Brute‑Force Decryption of Password‑Protected Zip/Rar Files Using Python

The author received an encrypted zip/rar archive containing valuable photos and demonstrates step‑by‑step how to decrypt it using Python. First, the built‑in zipfile module (no installation required) and the external rarfile library (install via pip) are introduced for basic extraction with extractall .
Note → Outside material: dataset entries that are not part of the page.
(* ===== verification/RedZoneRelease.v ===== *)
(** * Releasing deferred jobs: [services/red_zone_release.py]

    One cycle of the service: outside the red zone and with the gateway
    connected, all deferred jobs are voided or queued again in one
    transaction, unless a breaker trips. *)

From S2P Require Import Prelude Rounding PyText PyTime Identifiers RmsModels SessionClock Instruments Claims JobQueue QueueFacts.

#[local] Open Scope Z_scope.
#[local] Open Scope py_scope.
#[local] Set Warnings "-clear-no-such-hyp".

Record ReleaseSettings : Type := {
  max_auto_release_count : Z;
  max_auto_release_notional : option Q;
  max_deferred_sessions : Z
}.
(** What the cycle asks the session clock, of instants. *)
Record ReleaseClock : Type := {
  rk_in_red_zone : Z -> result bool;
  rk_session_count : Z -> Z -> result Z
}.
Definition utc_instant (t : Z) : moment := {| mo_wall := t; mo_offset := Some 0 |}.
Definition session_release_clock (cal : option Calendar) (csv : gmap Z CsvEntry) (range : option (Z * Z))
    (hol half : gset Z) (to_et : Z -> Z) (c : SessionClock) : ReleaseClock := {|
  rk_in_red_zone := fun now => in_red_zone cal csv range hol half to_et c (utc_instant now);
  rk_session_count := fun at_ now =>
    deferred_session_count cal csv range hol half to_et (utc_instant at_) (utc_instant now) |}.

(** Events by kind, with the job and the reason. *)
Definition Event : Type := string * option Z * string.
Record Desk : Type := { dk_tables : Tables; dk_events : list Event }.

(** ** Deferred jobs in the order of their deferral, those without one last *)
Definition earlier_deferral (j k : SignalJob) : bool :=
  match j_deferral j, j_deferral k with
  | Some d, Some e => df_deferred_at d <=? df_deferred_at e
  | Some _, None => true
  | None, None => true
  | None, Some _ => false
  end.
Fixpoint insert_deferred (j : SignalJob) (l : list SignalJob) : list SignalJob :=
  match l with
  | [] => [j]
  | k :: l => if earlier_deferral j k then j :: k :: l else k :: insert_deferred j l
  end.
Definition deferred_jobs (t : Tables) : list SignalJob :=
  fold_right insert_deferred [] (List.filter deferred (map snd (map_to_list (t_jobs t)))).

Definition keyed (m : gmap Z SignalJob) : Prop := forall i j, m !! i = Some j -> j_id j = i.
Lemma insert_deferred_perm j l : insert_deferred j l ≡ₚ j :: l.
Proof.
  induction l as [|k l IH]; simpl; [done|]. destruct (earlier_deferral j k); [done|].
  rewrite IH. apply perm_swap.
Qed.
Lemma deferred_jobs_perm t :
  deferred_jobs t ≡ₚ List.filter deferred (map snd (map_to_list (t_jobs t))).
Proof.
  unfold deferred_jobs. induction (List.filter _ _) as [|j l IH]; simpl; [done|].
  by rewrite insert_deferred_perm, IH.
Qed.
Lemma deferred_jobs_elem t j :
  j ∈ deferred_jobs t <-> deferred j = true /\ exists i, t_jobs t !! i = Some j.
Proof. rewrite deferred_jobs_perm, filter_elem, jobs_elem. tauto. Qed.
Lemma deferred_jobs_ids t : keyed (t_jobs t) -> NoDup (map j_id (deferred_jobs t)).
Proof.
  intros K. rewrite deferred_jobs_perm.
  assert (E : map j_id (map snd (map_to_list (t_jobs t))) = map fst (map_to_list (t_jobs t))).
  { rewrite map_map. apply map_ext_in. intros [i j] H. apply list_elem_of_In, elem_of_map_to_list in H.
    by apply K. }
  assert (N : NoDup (map j_id (map snd (map_to_list (t_jobs t))))).
  { rewrite E. apply NoDup_fst_map_to_list. }
  clear E. induction (map snd _) as [|j l IH]; simpl in *; [done|].
  apply NoDup_cons in N as [F N]. destruct (deferred j); [|by apply IH]. simpl. apply NoDup_cons.
  split; [|by apply IH]. intros I. apply F. apply list_elem_of_fmap in I as (x & -> & I).
  apply list_elem_of_fmap. exists x. split; [done|]. by apply filter_elem in I as [I _].
Qed.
For a zip file without a password, the simple extraction code is:

<code>import zipfile
with zipfile.ZipFile('test.zip') as zfile:
    zfile.extractall(path='./')
    print('File extracted successfully')
except Exception as e:
    print('Failed!', e)</code>

When a password is required, the password is passed as a byte string:

<code>with zipfile.ZipFile('protected.zip') as zfile:
    zfile.extractall(path='./', pwd=b'1234')
    print('File extracted successfully')
except Exception as e:
    print('Failed!', e)</code>

Chinese filenames may appear garbled after extraction. The fix involves editing the standard library file zipfile.py to re‑encode the filename strings:

<code>fname_str = fname_str.encode('cp437').decode('gbk')
filename = filename.encode('cp437').decode('gbk')</code>

To brute‑force an unknown password, the author first shows a nested‑loop generator that creates all 4‑character combinations from a given character set, then improves it using itertools.permutations :

<code>import itertools
my_pwdstr = 'abcdefghijklmnopqrstuvwxyz0123456789'
for pwd in itertools.permutations(my_pwdstr, 4):
    pwd_str = ''.join(pwd)
    # try extracting with pwd_str
</code>

The final flexible solution defines two functions: ext_file(pwd) to attempt extraction, and get_pwds(chars, length) to generate passwords of any length using itertools.permutations . The main block iterates over generated passwords, prints progress, and stops when extraction succeeds.

<code>def ext_file(pwd):
    try:
        with zipfile.ZipFile('encrypted.zip') as zfile:
            zfile.extractall(path='./', pwd=pwd.encode('utf-8'))
            print('File extracted successfully')
            return True
    except Exception as e:
        print('Failed!', e)
        return False

def get_pwds(chars, length):
    for combo in itertools.permutations(chars, length):
        yield ''.join(combo)

if __name__ == '__main__':
    chars = "abcdefghijklmnopqrstuvwxyz0123456789"
    for pwd in get_pwds(chars, 4):
        print('Testing password:', pwd)
        if ext_file(pwd):
            print('Decryption successful, password is', pwd)
            break
</code>

The article also suggests using password dictionaries, multithreading, or multiprocessing to speed up cracking when the password length or character set is unknown, and shares a real‑world outcome where the password turned out to be a simple pattern (surname initial + numbers).